Reproduce word for word, from the entries below, the line with "intros Hz. destruct z", the line with "- simpl. by destruct (isspace c).", and every line between them, and nothing more.

··· Listed entries

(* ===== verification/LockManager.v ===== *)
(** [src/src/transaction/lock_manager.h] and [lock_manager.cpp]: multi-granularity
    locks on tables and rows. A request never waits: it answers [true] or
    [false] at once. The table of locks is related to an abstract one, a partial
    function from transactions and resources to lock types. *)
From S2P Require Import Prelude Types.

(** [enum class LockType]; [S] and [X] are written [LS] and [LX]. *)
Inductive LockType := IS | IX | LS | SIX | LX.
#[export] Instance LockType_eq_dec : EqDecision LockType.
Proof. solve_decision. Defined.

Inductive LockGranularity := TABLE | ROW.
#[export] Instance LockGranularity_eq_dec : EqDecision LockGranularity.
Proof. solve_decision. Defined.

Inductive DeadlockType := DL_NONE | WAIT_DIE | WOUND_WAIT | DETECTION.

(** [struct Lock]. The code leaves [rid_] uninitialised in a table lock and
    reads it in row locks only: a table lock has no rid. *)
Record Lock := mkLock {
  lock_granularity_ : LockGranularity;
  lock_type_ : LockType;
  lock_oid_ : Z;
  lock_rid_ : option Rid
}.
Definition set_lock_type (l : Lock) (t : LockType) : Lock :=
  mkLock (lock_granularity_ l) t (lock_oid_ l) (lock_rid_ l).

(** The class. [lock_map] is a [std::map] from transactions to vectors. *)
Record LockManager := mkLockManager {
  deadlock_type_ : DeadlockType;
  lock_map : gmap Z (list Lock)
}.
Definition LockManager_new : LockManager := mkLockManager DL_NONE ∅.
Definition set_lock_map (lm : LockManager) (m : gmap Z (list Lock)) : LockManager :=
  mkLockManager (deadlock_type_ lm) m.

······
··· Listed entries

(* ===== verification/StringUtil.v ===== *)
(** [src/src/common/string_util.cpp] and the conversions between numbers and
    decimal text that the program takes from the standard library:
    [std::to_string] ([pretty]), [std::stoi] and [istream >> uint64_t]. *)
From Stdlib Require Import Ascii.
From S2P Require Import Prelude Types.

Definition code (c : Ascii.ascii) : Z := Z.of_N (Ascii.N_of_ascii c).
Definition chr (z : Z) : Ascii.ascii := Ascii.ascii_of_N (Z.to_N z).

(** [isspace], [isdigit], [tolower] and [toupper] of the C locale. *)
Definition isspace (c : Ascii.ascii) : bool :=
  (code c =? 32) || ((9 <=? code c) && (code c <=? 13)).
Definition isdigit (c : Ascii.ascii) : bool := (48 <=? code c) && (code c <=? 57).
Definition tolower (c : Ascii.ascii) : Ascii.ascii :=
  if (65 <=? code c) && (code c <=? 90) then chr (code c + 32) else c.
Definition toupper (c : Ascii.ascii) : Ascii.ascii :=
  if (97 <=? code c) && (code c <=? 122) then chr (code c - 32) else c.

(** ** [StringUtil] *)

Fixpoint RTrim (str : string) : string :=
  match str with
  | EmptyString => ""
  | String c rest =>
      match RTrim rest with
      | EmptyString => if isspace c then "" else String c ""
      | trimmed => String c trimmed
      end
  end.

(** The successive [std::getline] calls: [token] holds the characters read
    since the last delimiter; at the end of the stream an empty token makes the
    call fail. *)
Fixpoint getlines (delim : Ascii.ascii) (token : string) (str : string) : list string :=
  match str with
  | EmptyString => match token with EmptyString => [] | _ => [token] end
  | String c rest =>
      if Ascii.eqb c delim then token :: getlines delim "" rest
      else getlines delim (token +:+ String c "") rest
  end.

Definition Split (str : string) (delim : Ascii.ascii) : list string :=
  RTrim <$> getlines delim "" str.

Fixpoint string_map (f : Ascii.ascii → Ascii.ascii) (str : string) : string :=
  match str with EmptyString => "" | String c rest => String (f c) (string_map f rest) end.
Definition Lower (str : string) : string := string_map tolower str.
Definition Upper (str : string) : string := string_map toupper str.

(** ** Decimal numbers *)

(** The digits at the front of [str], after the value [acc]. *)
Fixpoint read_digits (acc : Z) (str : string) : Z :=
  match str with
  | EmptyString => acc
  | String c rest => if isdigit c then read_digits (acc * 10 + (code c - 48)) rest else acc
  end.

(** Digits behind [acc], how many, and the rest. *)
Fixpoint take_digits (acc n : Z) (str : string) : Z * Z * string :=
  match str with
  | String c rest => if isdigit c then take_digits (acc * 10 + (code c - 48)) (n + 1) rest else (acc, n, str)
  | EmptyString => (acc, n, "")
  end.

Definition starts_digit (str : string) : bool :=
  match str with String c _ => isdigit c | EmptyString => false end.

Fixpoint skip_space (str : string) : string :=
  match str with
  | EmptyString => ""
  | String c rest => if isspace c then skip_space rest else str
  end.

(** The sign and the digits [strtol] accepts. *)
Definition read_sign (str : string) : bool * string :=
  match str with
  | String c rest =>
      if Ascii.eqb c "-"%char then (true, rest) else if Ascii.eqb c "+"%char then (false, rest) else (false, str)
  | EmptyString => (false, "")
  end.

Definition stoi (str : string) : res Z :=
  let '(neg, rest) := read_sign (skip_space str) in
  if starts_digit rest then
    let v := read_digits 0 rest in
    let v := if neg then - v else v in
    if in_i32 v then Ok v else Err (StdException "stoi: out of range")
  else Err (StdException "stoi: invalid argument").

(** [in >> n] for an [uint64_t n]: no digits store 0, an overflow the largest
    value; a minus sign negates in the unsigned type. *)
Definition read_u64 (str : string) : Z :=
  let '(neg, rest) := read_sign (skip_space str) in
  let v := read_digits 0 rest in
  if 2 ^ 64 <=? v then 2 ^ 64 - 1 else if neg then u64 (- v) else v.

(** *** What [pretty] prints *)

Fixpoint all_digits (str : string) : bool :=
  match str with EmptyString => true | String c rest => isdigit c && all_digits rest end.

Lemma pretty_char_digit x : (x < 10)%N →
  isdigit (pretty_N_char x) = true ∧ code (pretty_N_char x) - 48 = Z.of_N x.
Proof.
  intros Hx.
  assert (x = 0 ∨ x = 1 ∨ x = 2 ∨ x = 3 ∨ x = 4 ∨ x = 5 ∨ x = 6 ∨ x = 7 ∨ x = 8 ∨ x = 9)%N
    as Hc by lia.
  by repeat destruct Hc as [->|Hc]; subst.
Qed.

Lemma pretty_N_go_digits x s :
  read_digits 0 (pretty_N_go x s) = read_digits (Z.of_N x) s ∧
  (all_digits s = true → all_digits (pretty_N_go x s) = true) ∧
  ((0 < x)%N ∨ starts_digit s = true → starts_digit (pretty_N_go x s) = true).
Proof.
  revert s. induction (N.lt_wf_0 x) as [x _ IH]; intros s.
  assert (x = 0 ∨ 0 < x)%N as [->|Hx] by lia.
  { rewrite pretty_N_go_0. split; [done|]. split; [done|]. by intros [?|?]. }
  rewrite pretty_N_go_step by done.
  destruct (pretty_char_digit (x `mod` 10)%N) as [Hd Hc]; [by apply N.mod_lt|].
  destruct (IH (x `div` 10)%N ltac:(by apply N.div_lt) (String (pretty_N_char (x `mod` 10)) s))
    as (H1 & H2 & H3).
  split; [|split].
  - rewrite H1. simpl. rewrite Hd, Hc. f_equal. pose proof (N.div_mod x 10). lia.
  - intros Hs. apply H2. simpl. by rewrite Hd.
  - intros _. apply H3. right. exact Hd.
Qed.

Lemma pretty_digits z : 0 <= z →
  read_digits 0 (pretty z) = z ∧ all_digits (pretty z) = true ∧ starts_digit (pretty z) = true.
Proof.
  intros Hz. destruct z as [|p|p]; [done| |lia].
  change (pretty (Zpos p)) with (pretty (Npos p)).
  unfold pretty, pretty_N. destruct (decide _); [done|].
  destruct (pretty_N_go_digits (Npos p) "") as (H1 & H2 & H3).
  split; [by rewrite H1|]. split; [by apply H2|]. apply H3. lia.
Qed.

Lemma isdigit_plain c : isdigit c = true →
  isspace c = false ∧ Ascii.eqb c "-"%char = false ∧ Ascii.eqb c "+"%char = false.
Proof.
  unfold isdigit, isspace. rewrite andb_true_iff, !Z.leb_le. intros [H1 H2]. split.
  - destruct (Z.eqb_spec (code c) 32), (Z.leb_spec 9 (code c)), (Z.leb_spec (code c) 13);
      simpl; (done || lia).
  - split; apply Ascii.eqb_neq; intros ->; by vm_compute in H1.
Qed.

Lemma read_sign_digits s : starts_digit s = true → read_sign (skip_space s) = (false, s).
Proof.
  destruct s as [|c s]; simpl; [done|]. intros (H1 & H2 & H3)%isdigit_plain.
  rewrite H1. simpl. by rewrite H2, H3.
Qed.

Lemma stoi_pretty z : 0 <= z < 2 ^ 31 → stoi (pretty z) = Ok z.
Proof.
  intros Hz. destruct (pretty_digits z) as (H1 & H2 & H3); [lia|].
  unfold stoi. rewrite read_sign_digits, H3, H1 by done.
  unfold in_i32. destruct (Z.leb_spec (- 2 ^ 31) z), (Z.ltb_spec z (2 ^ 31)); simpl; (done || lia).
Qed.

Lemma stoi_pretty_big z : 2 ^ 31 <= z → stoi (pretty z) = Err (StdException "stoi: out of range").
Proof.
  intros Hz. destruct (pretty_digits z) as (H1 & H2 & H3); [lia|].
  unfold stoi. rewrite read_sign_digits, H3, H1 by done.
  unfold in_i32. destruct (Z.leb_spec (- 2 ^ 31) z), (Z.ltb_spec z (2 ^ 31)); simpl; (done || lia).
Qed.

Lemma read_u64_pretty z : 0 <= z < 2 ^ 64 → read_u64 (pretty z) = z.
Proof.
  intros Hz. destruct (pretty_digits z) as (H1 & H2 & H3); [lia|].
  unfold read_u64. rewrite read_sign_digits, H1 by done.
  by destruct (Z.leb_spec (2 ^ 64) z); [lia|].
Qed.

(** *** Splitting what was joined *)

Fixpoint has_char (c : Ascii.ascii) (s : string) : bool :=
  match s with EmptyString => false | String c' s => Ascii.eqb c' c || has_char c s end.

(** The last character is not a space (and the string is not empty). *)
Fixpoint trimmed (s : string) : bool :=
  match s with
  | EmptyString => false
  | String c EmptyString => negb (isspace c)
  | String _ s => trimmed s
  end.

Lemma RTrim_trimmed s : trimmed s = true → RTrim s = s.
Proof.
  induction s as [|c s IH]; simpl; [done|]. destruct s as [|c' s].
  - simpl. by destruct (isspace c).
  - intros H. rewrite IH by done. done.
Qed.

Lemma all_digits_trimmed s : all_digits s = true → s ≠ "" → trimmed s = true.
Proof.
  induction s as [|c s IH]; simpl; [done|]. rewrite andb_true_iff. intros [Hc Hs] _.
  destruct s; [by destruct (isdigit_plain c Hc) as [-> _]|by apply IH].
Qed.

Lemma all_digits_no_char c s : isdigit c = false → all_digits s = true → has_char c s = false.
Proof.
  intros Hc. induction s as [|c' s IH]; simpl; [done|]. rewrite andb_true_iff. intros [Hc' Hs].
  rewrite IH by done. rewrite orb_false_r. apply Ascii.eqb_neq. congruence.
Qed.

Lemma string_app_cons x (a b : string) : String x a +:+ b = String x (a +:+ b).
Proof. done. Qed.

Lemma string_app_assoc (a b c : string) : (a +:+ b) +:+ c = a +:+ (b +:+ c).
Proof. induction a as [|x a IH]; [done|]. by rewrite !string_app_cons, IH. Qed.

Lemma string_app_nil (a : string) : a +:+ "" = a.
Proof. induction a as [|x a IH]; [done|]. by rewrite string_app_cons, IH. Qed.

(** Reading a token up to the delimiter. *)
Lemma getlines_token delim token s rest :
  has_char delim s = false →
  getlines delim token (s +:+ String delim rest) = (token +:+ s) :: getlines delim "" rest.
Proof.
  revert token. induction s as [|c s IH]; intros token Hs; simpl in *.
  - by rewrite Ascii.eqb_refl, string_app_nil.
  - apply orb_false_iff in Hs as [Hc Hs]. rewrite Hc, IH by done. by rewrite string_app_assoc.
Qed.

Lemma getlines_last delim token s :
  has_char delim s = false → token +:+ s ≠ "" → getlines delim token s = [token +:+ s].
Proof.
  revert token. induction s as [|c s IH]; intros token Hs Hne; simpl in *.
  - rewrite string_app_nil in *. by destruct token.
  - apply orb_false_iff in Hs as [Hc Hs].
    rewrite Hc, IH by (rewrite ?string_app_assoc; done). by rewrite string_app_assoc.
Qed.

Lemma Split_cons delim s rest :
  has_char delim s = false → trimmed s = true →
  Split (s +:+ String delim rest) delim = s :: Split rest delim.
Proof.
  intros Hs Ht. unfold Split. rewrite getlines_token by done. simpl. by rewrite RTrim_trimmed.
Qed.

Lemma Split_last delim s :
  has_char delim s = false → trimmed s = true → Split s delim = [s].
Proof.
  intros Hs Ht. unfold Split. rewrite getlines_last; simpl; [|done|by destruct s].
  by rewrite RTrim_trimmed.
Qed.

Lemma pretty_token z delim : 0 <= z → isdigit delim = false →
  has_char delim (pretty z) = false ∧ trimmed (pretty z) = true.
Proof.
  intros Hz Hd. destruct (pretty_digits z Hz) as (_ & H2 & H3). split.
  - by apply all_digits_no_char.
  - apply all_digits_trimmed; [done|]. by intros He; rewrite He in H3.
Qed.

······
··· Listed entries

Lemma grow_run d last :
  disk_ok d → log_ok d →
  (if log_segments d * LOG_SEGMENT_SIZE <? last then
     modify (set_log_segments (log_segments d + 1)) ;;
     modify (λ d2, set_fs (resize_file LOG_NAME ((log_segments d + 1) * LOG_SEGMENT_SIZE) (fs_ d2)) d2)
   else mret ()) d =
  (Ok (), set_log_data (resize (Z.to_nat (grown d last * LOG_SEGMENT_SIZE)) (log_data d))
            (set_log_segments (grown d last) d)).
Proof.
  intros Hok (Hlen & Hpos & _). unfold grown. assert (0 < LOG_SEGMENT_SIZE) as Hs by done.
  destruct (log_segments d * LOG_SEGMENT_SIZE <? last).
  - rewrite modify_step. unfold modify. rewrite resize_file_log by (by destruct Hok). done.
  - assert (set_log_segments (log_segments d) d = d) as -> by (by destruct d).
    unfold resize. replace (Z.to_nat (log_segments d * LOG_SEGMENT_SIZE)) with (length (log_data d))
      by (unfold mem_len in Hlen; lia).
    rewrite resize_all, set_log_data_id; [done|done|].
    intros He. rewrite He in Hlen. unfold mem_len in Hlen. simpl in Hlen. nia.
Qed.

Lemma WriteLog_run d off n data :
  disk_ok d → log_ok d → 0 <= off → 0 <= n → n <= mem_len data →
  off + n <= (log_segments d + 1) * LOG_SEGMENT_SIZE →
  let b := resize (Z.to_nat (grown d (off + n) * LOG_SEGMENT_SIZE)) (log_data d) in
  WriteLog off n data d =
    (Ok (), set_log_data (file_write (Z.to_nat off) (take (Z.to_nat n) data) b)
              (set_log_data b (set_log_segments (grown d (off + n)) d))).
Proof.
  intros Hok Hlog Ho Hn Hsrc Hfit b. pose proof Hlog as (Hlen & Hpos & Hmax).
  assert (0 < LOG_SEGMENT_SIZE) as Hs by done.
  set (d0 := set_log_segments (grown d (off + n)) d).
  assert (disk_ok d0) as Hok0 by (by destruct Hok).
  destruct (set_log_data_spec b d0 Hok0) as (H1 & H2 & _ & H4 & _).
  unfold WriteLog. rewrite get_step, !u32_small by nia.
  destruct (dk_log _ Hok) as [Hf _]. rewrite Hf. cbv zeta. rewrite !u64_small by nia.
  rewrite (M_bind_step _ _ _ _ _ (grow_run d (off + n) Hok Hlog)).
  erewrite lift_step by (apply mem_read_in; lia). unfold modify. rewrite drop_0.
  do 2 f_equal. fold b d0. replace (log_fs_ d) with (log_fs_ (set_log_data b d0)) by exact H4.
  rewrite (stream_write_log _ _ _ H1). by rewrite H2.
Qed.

······

▶ Response area
  intros Hz. destruct z as [|p|p]; [done| |lia].
  change (pretty (Zpos p)) with (pretty (Npos p)).
  unfold pretty, pretty_N. destruct (decide _); [done|].
  destruct (pretty_N_go_digits (Npos p) "") as (H1 & H2 & H3).
  split; [by rewrite H1|]. split; [by apply H2|]. apply H3. lia.
Qed.

Lemma isdigit_plain c : isdigit c = true →
  isspace c = false ∧ Ascii.eqb c "-"%char = false ∧ Ascii.eqb c "+"%char = false.
Proof.
  unfold isdigit, isspace. rewrite andb_true_iff, !Z.leb_le. intros [H1 H2]. split.
  - destruct (Z.eqb_spec (code c) 32), (Z.leb_spec 9 (code c)), (Z.leb_spec (code c) 13);
      simpl; (done || lia).
  - split; apply Ascii.eqb_neq; intros ->; by vm_compute in H1.
Qed.

Lemma read_sign_digits s : starts_digit s = true → read_sign (skip_space s) = (false, s).
Proof.
  destruct s as [|c s]; simpl; [done|]. intros (H1 & H2 & H3)%isdigit_plain.
  rewrite H1. simpl. by rewrite H2, H3.
Qed.

Lemma stoi_pretty z : 0 <= z < 2 ^ 31 → stoi (pretty z) = Ok z.
Proof.
  intros Hz. destruct (pretty_digits z) as (H1 & H2 & H3); [lia|].
  unfold stoi. rewrite read_sign_digits, H3, H1 by done.
  unfold in_i32. destruct (Z.leb_spec (- 2 ^ 31) z), (Z.ltb_spec z (2 ^ 31)); simpl; (done || lia).
Qed.

Lemma stoi_pretty_big z : 2 ^ 31 <= z → stoi (pretty z) = Err (StdException "stoi: out of range").
Proof.
  intros Hz. destruct (pretty_digits z) as (H1 & H2 & H3); [lia|].
  unfold stoi. rewrite read_sign_digits, H3, H1 by done.
  unfold in_i32. destruct (Z.leb_spec (- 2 ^ 31) z), (Z.ltb_spec z (2 ^ 31)); simpl; (done || lia).
Qed.

Lemma read_u64_pretty z : 0 <= z < 2 ^ 64 → read_u64 (pretty z) = z.
Proof.
  intros Hz. destruct (pretty_digits z) as (H1 & H2 & H3); [lia|].
  unfold read_u64. rewrite read_sign_digits, H1 by done.
  by destruct (Z.leb_spec (2 ^ 64) z); [lia|].
Qed.

(** *** Splitting what was joined *)

Fixpoint has_char (c : Ascii.ascii) (s : string) : bool :=
  match s with EmptyString => false | String c' s => Ascii.eqb c' c || has_char c s end.

(** The last character is not a space (and the string is not empty). *)
Fixpoint trimmed (s : string) : bool :=
  match s with
  | EmptyString => false
  | String c EmptyString => negb (isspace c)
  | String _ s => trimmed s
  end.

Lemma RTrim_trimmed s : trimmed s = true → RTrim s = s.
Proof.
  induction s as [|c s IH]; simpl; [done|]. destruct s as [|c' s].
  - simpl. by destruct (isspace c).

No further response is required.